Na passada terça-feira a Comissão Técnica Independente (CTI) nomeada pela Assembleia da República, com a missão de «proceder à avaliação independente dos incêndios ocorridos entre 14 e 16 de outubro de 2017, em território de Portugal Continental», entregou ao Presidente do Parlamento e aos Grupos Parlamentares o relatório do seu trabalho1.
O referido documento foi trabalhado ao longo dos últimos três meses por uma equipa, que tive a honra de integrar, com uma composição multidisciplinar.
«É importante que os senhores deputados do PSD e do CDS leiam com atenção este Relatório e identifiquem as responsabilidades, que lá estão plasmadas, dos Governos de que foram responsáveis»
Para a elaboração do relatório final foram feitas mais de uma centena de audições individuais, analisados dezenas de documentos de informação setorial, visitados os concelhos afetados pelos incêndios em apreciação e refletidos inúmeros dados estatísticos, oriundos de múltiplas e credíveis fontes.
Na discussão coletiva de toda a informação recolhida foram consensualizadas conclusões, técnica e cientificamente sustentadas, bem como construídas recomendações nas diversas áreas sobre as quais a CTI se debruçou. Com todo este trabalho foram também identificadas vulnerabilidades sistémicas, tanto no domínio da gestão do território como da proteção civil.
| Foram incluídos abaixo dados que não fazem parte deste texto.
(** X1.  [sendRelayRequest] and the retrying [sendDiscordWebhook] called with
    [maxAttempts <= 0] skip the loop: no request is issued and the result
    is a failure with the empty error text, [attempts] being the
    [maxAttempts] given. *)
Theorem delivery_without_budget :
  (forall B (net : Network) url (body : B) headers options,
     Relay.maxAttemptsOf options <= 0 ->
     Relay.sendRelayRequest net url body headers options
     = ({| Relay.success := false; Relay.error := Some "";
           Relay.attempts := Relay.maxAttemptsOf options;
           Relay.statusCode := None |}, [])) /\
  (forall P (net : Network) url (payload : P) options,
     Discord.maxAttemptsOf options <= 0 ->
     Discord.sendDiscordWebhook net url payload options
     = ({| Discord.success := false; Discord.error := Some "";
           Discord.attempts := Discord.maxAttemptsOf options |}, [])).
Proof.
  split.
  - intros B net url body headers options Hle. unfold Relay.sendRelayRequest.
    cbv zeta. replace (Z.to_nat (Relay.maxAttemptsOf options)) with 0%nat by lia.
    reflexivity.
  - intros P net url payload options Hle. unfold Discord.sendDiscordWebhook.
    cbv zeta. replace (Z.to_nat (Discord.maxAttemptsOf options)) with 0%nat by lia.
    reflexivity.
Qed.

Lemma delivery_without_budget_witness :
  Relay.sendRelayRequest (Sample.always (Responded 200 None)) "https://example.test/hook"
    tt ∅ (Some {| Relay.maxAttempts := Some 0; Relay.baseDelayMs := None;
                  Relay.timeoutMs := None |})
  = ({| Relay.success := false; Relay.error := Some ""; Relay.attempts := 0;
        Relay.statusCode := None |}, []).
Proof.
  apply (proj1 delivery_without_budget unit (Sample.always (Responded 200 None))).
  cbn. lia.
Defined.

(** X2.  With [maxAttempts >= 1] the [attempts] of the result lie between 1
    and [maxAttempts] and count exactly the requests that were issued. *)
Theorem delivery_attempts_count_requests :
  (forall B (net : Network) url (body : B) headers options,
     1 <= Relay.maxAttemptsOf options ->
     let run := Relay.sendRelayRequest net url body headers options in
     1 <= Relay.attempts (fst run) <= Relay.maxAttemptsOf options /\
     requests (snd run) = Z.to_nat (Relay.attempts (fst run))) /\
  (forall P (net : Network) url (payload : P) options,
     1 <= Discord.maxAttemptsOf options ->
     let run := Discord.sendDiscordWebhook net url payload options in
     1 <= Discord.attempts (fst run) <= Discord.maxAttemptsOf options /\
     requests (snd run) = Z.to_nat (Discord.attempts (fst run))).
Proof.
  split.
  - intros B net url body headers options HN run.
    subst run. unfold Relay.sendRelayRequest. cbv zeta.
    destruct (relay_loop_shape net url body headers (Relay.maxAttemptsOf options)
                (Relay.baseDelayMsOf options) (Relay.timeoutMsOf options)
                (Z.to_nat (Relay.maxAttemptsOf options)) 1 "" None ltac:(lia))
      as (Hb & Hn & _ & He).
    cbv zeta in Hb, Hn, He.
    destruct He as [[H0 _] | [_ (pre & u & h & b & He)]]; [lia|].
    match goal with |- 1 <= ?x <= _ /\ _ => assert (Hpos : 1 <= x) end.
    { match goal with |- 1 <= ?x => destruct (Z_le_gt_dec 1 x) as [|Hgt]; [assumption|] end.
      exfalso. rewrite He, fetchNumbers_app in Hn. cbn [fetchNumbers] in Hn.
      match type of Hn with _ = seqZ 1 ?n => replace n with 0 in Hn by lia end.
      cbn in Hn. destruct (fetchNumbers pre); discriminate. }
    split; [lia|].
    rewrite requests_fetchNumbers, Hn, length_seqZ. lia.
  - intros P net url payload options HN run.
    subst run. unfold Discord.sendDiscordWebhook. cbv zeta.
    destruct (discord_loop_shape net url payload (Discord.maxAttemptsOf options)
                (Discord.baseDelayMsOf options)
                (Z.to_nat (Discord.maxAttemptsOf options)) 1 "" ltac:(lia))
      as (Hb & Hn & _ & He).
    cbv zeta in Hb, Hn, He.
    destruct He as [[H0 _] | [_ (pre & u & h & b & He)]]; [lia|].
    match goal with |- 1 <= ?x <= _ /\ _ => assert (Hpos : 1 <= x) end.
    { match goal with |- 1 <= ?x => destruct (Z_le_gt_dec 1 x) as [|Hgt]; [assumption|] end.
      exfalso. rewrite He, fetchNumbers_app in Hn. cbn [fetchNumbers] in Hn.
      match type of Hn with _ = seqZ 1 ?n => replace n with 0 in Hn by lia end.
      cbn in Hn. destruct (fetchNumbers pre); discriminate. }
    split; [lia|].
    rewrite requests_fetchNumbers, Hn, length_seqZ. lia.
Qed.

Lemma delivery_attempts_count_witness :
  let run := Relay.sendRelayRequest
               (Sample.script [Responded 503 None; Responded 404 None])
               "https://example.test/hook" tt ∅ None in
  1 <= Relay.attempts (fst run) <= 3 /\
  requests (snd run) = Z.to_nat (Relay.attempts (fst run)).
Proof.
  apply (proj1 delivery_attempts_count_requests unit
           (Sample.script [Responded 503 None; Responded 404 None])
           "https://example.test/hook" tt ∅ None).
  cbn. lia.
Defined.

(** X3.  The trace of a delivery with [maxAttempts >= 1]: the requests are
    numbered 1, 2, ... up to [attempts]; each carries the url, headers
    and body of the call; every wait has a positive length; and the last
    effect is the request numbered [attempts], so nothing is waited for
    after the final attempt. *)
Theorem delivery_trace_shape :
  (forall B (net : Network) url (body : B) headers options,
     1 <= Relay.maxAttemptsOf options ->
     let run := Relay.sendRelayRequest net url body headers options in
     fetchNumbers (snd run) = seqZ 1 (Relay.attempts (fst run)) /\
     Forall (deliveryEffect url headers body) (snd run) /\
     endsWithRequest (snd run) (Relay.attempts (fst run))) /\
  (forall P (net : Network) url (payload : P) options,
     1 <= Discord.maxAttemptsOf options ->
     let run := Discord.sendDiscordWebhook net url payload options in
     fetchNumbers (snd run) = seqZ 1 (Discord.attempts (fst run)) /\
     Forall (deliveryEffect url Discord.jsonHeaders payload) (snd run) /\
     endsWithRequest (snd run) (Discord.attempts (fst run))).
Proof.
  split.
  - intros B net url body headers options HN run.
    subst run. unfold Relay.sendRelayRequest. cbv zeta.
    destruct (relay_loop_shape net url body headers (Relay.maxAttemptsOf options)
                (Relay.baseDelayMsOf options) (Relay.timeoutMsOf options)
                (Z.to_nat (Relay.maxAttemptsOf options)) 1 "" None ltac:(lia))
      as (Hb & Hn & Hf & He).
    cbv zeta in Hb, Hn, Hf, He.
    destruct He as [[H0 _] | [_ He]]; [lia|].
    split; [|split; assumption].
    rewrite Hn. f_equal. lia.
  - intros P net url payload options HN run.
    subst run. unfold Discord.sendDiscordWebhook. cbv zeta.
    destruct (discord_loop_shape net url payload (Discord.maxAttemptsOf options)
                (Discord.baseDelayMsOf options)
                (Z.to_nat (Discord.maxAttemptsOf options)) 1 "" ltac:(lia))
      as (Hb & Hn & Hf & He).
    cbv zeta in Hb, Hn, Hf, He.
    destruct He as [[H0 _] | [_ He]]; [lia|].
    split; [|split; assumption].
    rewrite Hn. f_equal. lia.
Qed.

Lemma delivery_trace_shape_witness :
  let run := Relay.sendRelayRequest
               (Sample.script [Responded 503 None; Responded 429 None; Responded 200 None])
               "https://example.test/hook" tt ∅ None in
  fetchNumbers (snd run) = seqZ 1 (Relay.attempts (fst run)) /\
  Forall (deliveryEffect "https://example.test/hook" ∅ tt) (snd run) /\
  endsWithRequest (snd run) (Relay.attempts (fst run)).
Proof.
  apply (proj1 delivery_trace_shape unit
           (Sample.script [Responded 503 None; Responded 429 None; Responded 200 None])
           "https://example.test/hook" tt ∅ None).
  cbn. lia.
Defined.

End DeliveryBudget.

(** ** When a delivery succeeds, and what a failure carries *)

Section DeliveryOutcome.
Import Net Spec Trace.

Lemma relay_once_continue_retryable (net : Network) (timeout a : Z) (ls : option Z) le ls' :
  Relay.attemptOnce net timeout a ls = Relay.Continue le ls' ->
  failsRetryably (relayObserved timeout net a) = true.
Proof.
  unfold Relay.attemptOnce, relayObserved, failsRetryably.
  destruct (fetchWithTimeout timeout (net a)) as [status text | err]; [|reflexivity].
  destruct (Js.ok status); [discriminate|].
  destruct (shouldRetry status); [reflexivity | discriminate].
Qed.

Lemma relay_once_return_cases (net : Network) (timeout a : Z) (ls : option Z) res :
  Relay.attemptOnce net timeout a ls = Relay.Return res ->
  exists status text,
    relayObserved timeout net a = Responded status text /\
    (Js.ok status = true /\
     res = {| Relay.success := true; Relay.error := None;
              Relay.attempts := a; Relay.statusCode := Some status |}
     \/
     Js.ok status = false /\ shouldRetry status = false /\
     res = {| Relay.success := false; Relay.error := Some (httpError status text);
              Relay.attempts := a; Relay.statusCode := Some status |}).
Proof.
  unfold Relay.attemptOnce, relayObserved.
  destruct (fetchWithTimeout timeout (net a)) as [status text | err]; [|discriminate].
  intros H. exists status, text. split; [reflexivity|].
  destruct (Js.ok status); [injection H as <-; left; auto|].
  destruct (shouldRetry status); [discriminate|].
  injection H as <-. right. auto.
Qed.

Lemma relay_loop_success_inv {B} (net : Network) url (body : B) headers
    (maxA base timeout : Z) (r : nat) : forall a le ls,
  Relay.success (fst (Relay.attemptLoop net url body headers maxA base timeout r a le ls))
    = true ->
  exists k status text,
    a <= k < a + Z.of_nat r /\
    (forall j, a <= j < k -> failsRetryably (relayObserved timeout net j) = true) /\
    relayObserved timeout net k = Responded status text /\
    Js.ok status = true.
Proof.
  induction r as [|r IH]; intros a le ls; [cbn; discriminate|].
  cbn [Relay.attemptLoop].
  destruct (Relay.attemptOnce net timeout a ls) as [res | le' ls'] eqn:E.
  - cbn [fst]. intros Hs.
    destruct (relay_once_return_cases _ _ _ _ _ E)
      as (status & text & Hobs & [[Hok ->] | (_ & _ & ->)]); [|discriminate].
    exists a, status, text. repeat split; try lia; assumption.
  - specialize (IH (a + 1) le' ls').
    destruct (Relay.attemptLoop net url body headers maxA base timeout r (a + 1) le' ls')
      as [res tr]. cbn [fst] in *. intros Hs.
    destruct (IH Hs) as (k & status & text & Hk & Hall & Hobs & Hok).
    exists k, status, text. repeat split; try lia; try assumption.
    intros j Hj. destruct (Z.eq_dec j a) as [-> | Hne].
    + eapply relay_once_continue_retryable; eauto.
    + apply Hall. lia.
Qed.

Lemma relay_loop_failure_has_error {B} (net : Network) url (body : B) headers
    (maxA base timeout : Z) (r : nat) : forall a le ls,
  Relay.success (fst (Relay.attemptLoop net url body headers maxA base timeout r a le ls))
    = false ->
  exists text,
    Relay.error (fst (Relay.attemptLoop net url body headers maxA base timeout r a le ls))
    = Some text.
Proof.
  induction r as [|r IH]; intros a le ls; [cbn; eauto|].
  cbn [Relay.attemptLoop].
  destruct (Relay.attemptOnce net timeout a ls) as [res | le' ls'] eqn:E.
  - cbn [fst]. intros Hs.
    destruct (relay_once_return_cases _ _ _ _ _ E)
      as (status & text & Hobs & [[Hok ->] | (_ & _ & ->)]); [discriminate|].
    cbn. eauto.
  - specialize (IH (a + 1) le' ls').
    destruct (Relay.attemptLoop net url body headers maxA base timeout r (a + 1) le' ls')
      as [res tr]. exact IH.
Qed.

(** X4.  [sendRelayRequest] succeeds exactly when some attempt [k]
    within the budget is answered with a 2xx status after all earlier
    attempts failed retryably; whenever there is such an attempt the
    result names it and its status and has no error text.  A failed
    delivery always carries an error text. *)
Theorem relay_success_characterised :
  forall B (net : Network) url (body : B) headers options,
    let run := Relay.sendRelayRequest net url body headers options in
    let obs := relayObserved (Relay.timeoutMsOf options) net in
    (Relay.success (fst run) = true <->
     exists k status text,
       1 <= k <= Relay.maxAttemptsOf options /\
       (forall j, 1 <= j < k -> failsRetryably (obs j) = true) /\
       obs k = Responded status text /\ 200 <= status <= 299) /\
    (forall k status text,
       1 <= k <= Relay.maxAttemptsOf options ->
       (forall j, 1 <= j < k -> failsRetryably (obs j) = true) ->
       obs k = Responded status text -> 200 <= status <= 299 ->
       fst run = {| Relay.success := true; Relay.error := None;
                    Relay.attempts := k; Relay.statusCode := Some status |}) /\
    (Relay.success (fst run) = false -> exists text, Relay.error (fst run) = Some text).
Proof.
  intros B net url body headers options run obs.
  assert (Hif : forall k status text,
            1 <= k <= Relay.maxAttemptsOf options ->
            (forall j, 1 <= j < k -> failsRetryably (obs j) = true) ->
            obs k = Responded status text -> 200 <= status <= 299 ->
            fst run = {| Relay.success := true; Relay.error := None;
                         Relay.attempts := k; Relay.statusCode := Some status |}).
  { intros k status text Hk Hall Hobs Hst. unfold run.
    rewrite (relay_run_returns net url body headers options k
               {| Relay.success := true; Relay.error := None;
                  Relay.attempts := k; Relay.statusCode := Some status |});
      [reflexivity | exact Hk | exact Hall |].
    intros ls. apply (relay_once_success net _ k ls status text); [exact Hobs|].
    unfold Js.ok. apply andb_true_iff. split; apply Z.leb_le; lia. }
  split; [split | split; [exact Hif|]].
  - intros Hs. unfold run, Relay.sendRelayRequest in Hs. cbv zeta in Hs.
    apply relay_loop_success_inv in Hs as (k & status & text & Hk & Hall & Hobs & Hok).
    exists k, status, text.
    split; [lia | split; [exact Hall | split; [exact Hobs|]]].
    unfold Js.ok in Hok. apply andb_true_iff in Hok as [H1 H2].
    apply Z.leb_le in H1, H2. lia.
  - intros (k & status & text & Hk & Hall & Hobs & Hst).
    rewrite (Hif k status text Hk Hall Hobs Hst). reflexivity.
  - apply relay_loop_failure_has_error.
Qed.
Este foi o documento entregue aos legítimos representantes dos portugueses na Casa da Democracia.
No final da cerimónia de entrega do documento a CTI, através do seu presidente, prestou declarações aos órgãos de comunicação social. Um ato normal nestas circunstâncias.
Os apressados comentários dos deputados do PSD e CDS
Entretanto, e em fila de espera, já estavam os deputados do PSD e do CDS que tinham acabado de receber o Relatório, para se pronunciarem sobre um documento que não leram, colando-o às suas teses de luta política como oposição.
Não questiono a legitimidade de dois partidos representados na Assembleia da República se pronunciarem sobre matéria tão relevante, no pleno exercício dos seus direitos parlamentares. O que me repugna é o oportunismo do PSD e do CDS, ao se apressarem a fazer comentários sobre um documento recebido minutos antes e sobre o qual, seriamente, não poderiam ter posição.
É importante que os senhores deputados do PSD e do CDS leiam com atenção este Relatório e identifiquem as responsabilidades, que lá estão plasmadas, dos Governos de que foram responsáveis.
O Relatório da CTI faz um conjunto de recomendações fundamentadas sobre diversos domínios desta problemática, a partir da identificação de erros da política de sucessivos Governos.
A situação do Instituto de Conservação da Natureza e Florestas (ICNF)
A propósito da fragilização dos serviços do Estado, a CTI foca-se na situação vivida atualmente no Instituto de Conservação da Natureza e Florestas (ICNF) e sublinha:
«A gestão pública deve e tem que se constituir exemplar a todos os níveis, sobretudo na garantia da valorização e salvaguarda de bens comuns e da segurança pública e privada. A má gestão de um bem público, com a dimensão e expressão a todos os níveis, das matas nacionais ou dos perímetros florestais, constitui um péssimo serviço, além de pôr em causa todas as vantagens defensáveis nos sistemas de intervenção do Estado. Não deve haver qualquer complexo em clarificar o papel da instituição responsável pelo setor florestal no Continente (atualmente o ICNF). Deve ficar claro se a instituição deve assumir apenas um papel regulamentador, ou se, pelo contrário, é necessário reestruturar completamente e reforçar significativamente este organismo para que possa cumprir cabalmente, de forma ágil, eficaz, e de proximidade, os desígnios de sustentabilidade dos recursos florestais tão necessários ao País.
Os acontecimentos de outubro de 2017, nas matas nacionais, terão que ser devidamente considerados, para que se proceda à indispensável reorganização das instituições responsáveis pelo setor, e à decisão sobre como deverá ser implementada a gestão das áreas públicas. É por isso necessário proceder a uma análise e reflexão profunda do que tem sido a instituição nos últimos anos, dos resultados práticos desse desempenho no território e nos cidadãos, e à definição e organização das suas responsabilidades futuras, sua implementação e capacidades necessárias» (Relatório CTI, 2018).
Esta e outras questões que o Relatório suscita, devem merecer particular atenção de todos quantos olham para o país e para a nobre ação política com seriedade.
- 1. Além deste relatório, disponibiliza-se aqui o relatório da Comissão Técnica Independente (CTI) sobre os incêndios de Junho de 2017.